• Exercise brief: Repeat all of the material exactly, with no line missing.

• Dataset extract:

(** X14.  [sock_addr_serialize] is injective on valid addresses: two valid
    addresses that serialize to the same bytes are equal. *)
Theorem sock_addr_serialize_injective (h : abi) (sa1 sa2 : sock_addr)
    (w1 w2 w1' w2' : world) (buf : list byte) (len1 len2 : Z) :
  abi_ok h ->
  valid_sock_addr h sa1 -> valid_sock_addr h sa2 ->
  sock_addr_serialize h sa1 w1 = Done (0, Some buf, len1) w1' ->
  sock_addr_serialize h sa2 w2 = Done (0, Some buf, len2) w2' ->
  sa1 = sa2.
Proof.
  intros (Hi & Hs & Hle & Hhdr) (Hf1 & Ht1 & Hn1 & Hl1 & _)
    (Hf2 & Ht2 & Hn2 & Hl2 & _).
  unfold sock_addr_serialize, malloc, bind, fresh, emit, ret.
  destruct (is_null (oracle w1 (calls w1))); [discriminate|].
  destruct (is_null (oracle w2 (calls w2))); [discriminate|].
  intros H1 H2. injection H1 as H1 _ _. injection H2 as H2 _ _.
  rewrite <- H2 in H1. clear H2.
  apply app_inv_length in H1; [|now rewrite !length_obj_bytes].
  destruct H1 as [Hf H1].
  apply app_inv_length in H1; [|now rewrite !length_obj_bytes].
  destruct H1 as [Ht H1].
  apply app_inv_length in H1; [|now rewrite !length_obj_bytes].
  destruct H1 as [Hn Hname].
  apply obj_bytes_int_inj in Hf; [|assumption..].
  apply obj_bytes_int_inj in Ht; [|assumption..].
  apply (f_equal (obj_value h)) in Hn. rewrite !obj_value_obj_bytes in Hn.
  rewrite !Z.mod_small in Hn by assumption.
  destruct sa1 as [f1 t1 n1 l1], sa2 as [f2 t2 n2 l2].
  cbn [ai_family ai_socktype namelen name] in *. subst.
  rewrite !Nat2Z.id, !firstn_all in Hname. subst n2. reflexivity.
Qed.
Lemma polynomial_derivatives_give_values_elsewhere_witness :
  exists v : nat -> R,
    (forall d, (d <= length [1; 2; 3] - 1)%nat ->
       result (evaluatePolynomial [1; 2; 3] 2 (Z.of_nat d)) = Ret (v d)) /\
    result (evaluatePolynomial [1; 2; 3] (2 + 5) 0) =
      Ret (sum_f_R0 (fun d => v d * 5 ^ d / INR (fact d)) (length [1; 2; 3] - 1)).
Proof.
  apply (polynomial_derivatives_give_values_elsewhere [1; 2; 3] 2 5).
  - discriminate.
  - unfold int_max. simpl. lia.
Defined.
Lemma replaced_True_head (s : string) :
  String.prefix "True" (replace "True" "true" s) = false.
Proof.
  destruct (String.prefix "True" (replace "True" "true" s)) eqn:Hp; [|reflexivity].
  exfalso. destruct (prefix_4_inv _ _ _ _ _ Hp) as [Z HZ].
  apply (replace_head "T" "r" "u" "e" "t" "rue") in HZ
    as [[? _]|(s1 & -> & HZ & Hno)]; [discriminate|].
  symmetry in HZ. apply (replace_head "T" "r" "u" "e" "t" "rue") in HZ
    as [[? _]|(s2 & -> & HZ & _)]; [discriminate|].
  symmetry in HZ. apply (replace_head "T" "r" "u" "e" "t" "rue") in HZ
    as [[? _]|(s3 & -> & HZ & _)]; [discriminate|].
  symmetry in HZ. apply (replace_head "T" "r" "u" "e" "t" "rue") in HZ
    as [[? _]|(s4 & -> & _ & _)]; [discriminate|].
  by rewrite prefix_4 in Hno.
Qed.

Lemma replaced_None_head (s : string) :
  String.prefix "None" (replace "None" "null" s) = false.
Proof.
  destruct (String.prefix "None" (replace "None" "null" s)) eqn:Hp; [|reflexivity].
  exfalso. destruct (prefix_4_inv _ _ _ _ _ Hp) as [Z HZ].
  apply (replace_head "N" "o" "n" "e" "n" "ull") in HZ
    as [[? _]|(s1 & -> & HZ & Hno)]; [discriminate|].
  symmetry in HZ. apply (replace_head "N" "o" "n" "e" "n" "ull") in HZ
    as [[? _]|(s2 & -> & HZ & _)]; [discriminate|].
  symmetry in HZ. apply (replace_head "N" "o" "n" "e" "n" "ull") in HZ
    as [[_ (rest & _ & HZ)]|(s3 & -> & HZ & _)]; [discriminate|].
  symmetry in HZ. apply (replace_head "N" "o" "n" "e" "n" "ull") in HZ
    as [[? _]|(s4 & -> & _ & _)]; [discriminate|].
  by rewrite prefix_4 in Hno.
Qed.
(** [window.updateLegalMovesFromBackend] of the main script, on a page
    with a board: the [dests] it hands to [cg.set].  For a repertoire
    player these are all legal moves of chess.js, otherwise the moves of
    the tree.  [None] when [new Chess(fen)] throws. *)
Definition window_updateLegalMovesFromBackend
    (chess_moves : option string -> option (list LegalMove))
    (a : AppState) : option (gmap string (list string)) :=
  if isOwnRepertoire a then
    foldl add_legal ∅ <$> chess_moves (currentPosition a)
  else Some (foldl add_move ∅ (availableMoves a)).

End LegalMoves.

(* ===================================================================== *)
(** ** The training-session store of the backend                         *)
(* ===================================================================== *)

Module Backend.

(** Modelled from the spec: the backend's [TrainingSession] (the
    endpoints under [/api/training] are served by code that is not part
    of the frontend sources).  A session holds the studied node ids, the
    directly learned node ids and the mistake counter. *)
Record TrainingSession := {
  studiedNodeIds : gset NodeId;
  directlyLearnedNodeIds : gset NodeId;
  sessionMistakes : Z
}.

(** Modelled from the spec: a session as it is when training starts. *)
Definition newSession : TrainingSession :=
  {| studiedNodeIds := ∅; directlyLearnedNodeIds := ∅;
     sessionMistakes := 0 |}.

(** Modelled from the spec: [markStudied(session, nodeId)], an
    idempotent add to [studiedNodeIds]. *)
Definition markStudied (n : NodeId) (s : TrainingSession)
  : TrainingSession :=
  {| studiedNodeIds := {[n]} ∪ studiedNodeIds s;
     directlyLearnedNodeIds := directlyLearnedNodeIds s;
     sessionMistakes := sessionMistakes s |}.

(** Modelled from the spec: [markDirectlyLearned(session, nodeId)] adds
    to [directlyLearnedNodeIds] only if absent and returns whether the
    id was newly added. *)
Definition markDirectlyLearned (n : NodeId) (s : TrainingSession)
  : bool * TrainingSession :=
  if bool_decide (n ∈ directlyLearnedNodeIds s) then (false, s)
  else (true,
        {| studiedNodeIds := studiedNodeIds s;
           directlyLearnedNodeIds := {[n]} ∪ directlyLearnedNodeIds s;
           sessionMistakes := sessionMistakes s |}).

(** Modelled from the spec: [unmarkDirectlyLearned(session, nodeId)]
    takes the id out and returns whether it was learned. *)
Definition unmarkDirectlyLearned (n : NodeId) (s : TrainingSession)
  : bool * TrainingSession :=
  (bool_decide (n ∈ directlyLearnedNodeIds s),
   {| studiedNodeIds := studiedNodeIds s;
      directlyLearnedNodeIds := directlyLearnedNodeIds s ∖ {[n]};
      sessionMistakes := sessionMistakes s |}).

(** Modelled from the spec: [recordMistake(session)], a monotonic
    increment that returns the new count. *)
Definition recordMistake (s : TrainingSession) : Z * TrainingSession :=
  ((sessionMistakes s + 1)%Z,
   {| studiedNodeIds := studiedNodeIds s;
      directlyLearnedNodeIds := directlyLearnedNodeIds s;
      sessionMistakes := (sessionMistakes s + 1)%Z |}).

• Solution to the problem:
(** X14.  [sock_addr_serialize] is injective on valid addresses: two valid
    addresses that serialize to the same bytes are equal. *)
Theorem sock_addr_serialize_injective (h : abi) (sa1 sa2 : sock_addr)
    (w1 w2 w1' w2' : world) (buf : list byte) (len1 len2 : Z) :
  abi_ok h ->
  valid_sock_addr h sa1 -> valid_sock_addr h sa2 ->
  sock_addr_serialize h sa1 w1 = Done (0, Some buf, len1) w1' ->
  sock_addr_serialize h sa2 w2 = Done (0, Some buf, len2) w2' ->
  sa1 = sa2.
Proof.
  intros (Hi & Hs & Hle & Hhdr) (Hf1 & Ht1 & Hn1 & Hl1 & _)
    (Hf2 & Ht2 & Hn2 & Hl2 & _).
  unfold sock_addr_serialize, malloc, bind, fresh, emit, ret.
  destruct (is_null (oracle w1 (calls w1))); [discriminate|].
  destruct (is_null (oracle w2 (calls w2))); [discriminate|].
  intros H1 H2. injection H1 as H1 _ _. injection H2 as H2 _ _.
  rewrite <- H2 in H1. clear H2.
  apply app_inv_length in H1; [|now rewrite !length_obj_bytes].
  destruct H1 as [Hf H1].
  apply app_inv_length in H1; [|now rewrite !length_obj_bytes].
  destruct H1 as [Ht H1].
  apply app_inv_length in H1; [|now rewrite !length_obj_bytes].
  destruct H1 as [Hn Hname].
  apply obj_bytes_int_inj in Hf; [|assumption..].
  apply obj_bytes_int_inj in Ht; [|assumption..].
  apply (f_equal (obj_value h)) in Hn. rewrite !obj_value_obj_bytes in Hn.
  rewrite !Z.mod_small in Hn by assumption.
  destruct sa1 as [f1 t1 n1 l1], sa2 as [f2 t2 n2 l2].
  cbn [ai_family ai_socktype namelen name] in *. subst.
  rewrite !Nat2Z.id, !firstn_all in Hname. subst n2. reflexivity.
Qed.
Lemma polynomial_derivatives_give_values_elsewhere_witness :
  exists v : nat -> R,
    (forall d, (d <= length [1; 2; 3] - 1)%nat ->
       result (evaluatePolynomial [1; 2; 3] 2 (Z.of_nat d)) = Ret (v d)) /\
    result (evaluatePolynomial [1; 2; 3] (2 + 5) 0) =
      Ret (sum_f_R0 (fun d => v d * 5 ^ d / INR (fact d)) (length [1; 2; 3] - 1)).
Proof.
  apply (polynomial_derivatives_give_values_elsewhere [1; 2; 3] 2 5).
  - discriminate.
  - unfold int_max. simpl. lia.
Defined.
Lemma replaced_True_head (s : string) :
  String.prefix "True" (replace "True" "true" s) = false.
Proof.
  destruct (String.prefix "True" (replace "True" "true" s)) eqn:Hp; [|reflexivity].
  exfalso. destruct (prefix_4_inv _ _ _ _ _ Hp) as [Z HZ].
  apply (replace_head "T" "r" "u" "e" "t" "rue") in HZ
    as [[? _]|(s1 & -> & HZ & Hno)]; [discriminate|].
  symmetry in HZ. apply (replace_head "T" "r" "u" "e" "t" "rue") in HZ
    as [[? _]|(s2 & -> & HZ & _)]; [discriminate|].
  symmetry in HZ. apply (replace_head "T" "r" "u" "e" "t" "rue") in HZ
    as [[? _]|(s3 & -> & HZ & _)]; [discriminate|].
  symmetry in HZ. apply (replace_head "T" "r" "u" "e" "t" "rue") in HZ
    as [[? _]|(s4 & -> & _ & _)]; [discriminate|].
  by rewrite prefix_4 in Hno.
Qed.

Lemma replaced_None_head (s : string) :
  String.prefix "None" (replace "None" "null" s) = false.
Proof.
  destruct (String.prefix "None" (replace "None" "null" s)) eqn:Hp; [|reflexivity].
  exfalso. destruct (prefix_4_inv _ _ _ _ _ Hp) as [Z HZ].
  apply (replace_head "N" "o" "n" "e" "n" "ull") in HZ
    as [[? _]|(s1 & -> & HZ & Hno)]; [discriminate|].
  symmetry in HZ. apply (replace_head "N" "o" "n" "e" "n" "ull") in HZ
    as [[? _]|(s2 & -> & HZ & _)]; [discriminate|].
  symmetry in HZ. apply (replace_head "N" "o" "n" "e" "n" "ull") in HZ
    as [[_ (rest & _ & HZ)]|(s3 & -> & HZ & _)]; [discriminate|].
  symmetry in HZ. apply (replace_head "N" "o" "n" "e" "n" "ull") in HZ
    as [[? _]|(s4 & -> & _ & _)]; [discriminate|].
  by rewrite prefix_4 in Hno.
Qed.
(** [window.updateLegalMovesFromBackend] of the main script, on a page
    with a board: the [dests] it hands to [cg.set].  For a repertoire
    player these are all legal moves of chess.js, otherwise the moves of
    the tree.  [None] when [new Chess(fen)] throws. *)
Definition window_updateLegalMovesFromBackend
    (chess_moves : option string -> option (list LegalMove))
    (a : AppState) : option (gmap string (list string)) :=
  if isOwnRepertoire a then
    foldl add_legal ∅ <$> chess_moves (currentPosition a)
  else Some (foldl add_move ∅ (availableMoves a)).

End LegalMoves.

(* ===================================================================== *)
(** ** The training-session store of the backend                         *)
(* ===================================================================== *)

Module Backend.

(** Modelled from the spec: the backend's [TrainingSession] (the
    endpoints under [/api/training] are served by code that is not part
    of the frontend sources).  A session holds the studied node ids, the
    directly learned node ids and the mistake counter. *)
Record TrainingSession := {
  studiedNodeIds : gset NodeId;
  directlyLearnedNodeIds : gset NodeId;
  sessionMistakes : Z
}.

(** Modelled from the spec: a session as it is when training starts. *)
Definition newSession : TrainingSession :=
  {| studiedNodeIds := ∅; directlyLearnedNodeIds := ∅;
     sessionMistakes := 0 |}.

(** Modelled from the spec: [markStudied(session, nodeId)], an
    idempotent add to [studiedNodeIds]. *)
Definition markStudied (n : NodeId) (s : TrainingSession)
  : TrainingSession :=
  {| studiedNodeIds := {[n]} ∪ studiedNodeIds s;
     directlyLearnedNodeIds := directlyLearnedNodeIds s;
     sessionMistakes := sessionMistakes s |}.

(** Modelled from the spec: [markDirectlyLearned(session, nodeId)] adds
    to [directlyLearnedNodeIds] only if absent and returns whether the
    id was newly added. *)
Definition markDirectlyLearned (n : NodeId) (s : TrainingSession)
  : bool * TrainingSession :=
  if bool_decide (n ∈ directlyLearnedNodeIds s) then (false, s)
  else (true,
        {| studiedNodeIds := studiedNodeIds s;
           directlyLearnedNodeIds := {[n]} ∪ directlyLearnedNodeIds s;
           sessionMistakes := sessionMistakes s |}).

(** Modelled from the spec: [unmarkDirectlyLearned(session, nodeId)]
    takes the id out and returns whether it was learned. *)
Definition unmarkDirectlyLearned (n : NodeId) (s : TrainingSession)
  : bool * TrainingSession :=
  (bool_decide (n ∈ directlyLearnedNodeIds s),
   {| studiedNodeIds := studiedNodeIds s;
      directlyLearnedNodeIds := directlyLearnedNodeIds s ∖ {[n]};
      sessionMistakes := sessionMistakes s |}).

(** Modelled from the spec: [recordMistake(session)], a monotonic
    increment that returns the new count. *)
Definition recordMistake (s : TrainingSession) : Z * TrainingSession :=
  ((sessionMistakes s + 1)%Z,
   {| studiedNodeIds := studiedNodeIds s;
      directlyLearnedNodeIds := directlyLearnedNodeIds s;
      sessionMistakes := (sessionMistakes s + 1)%Z |}).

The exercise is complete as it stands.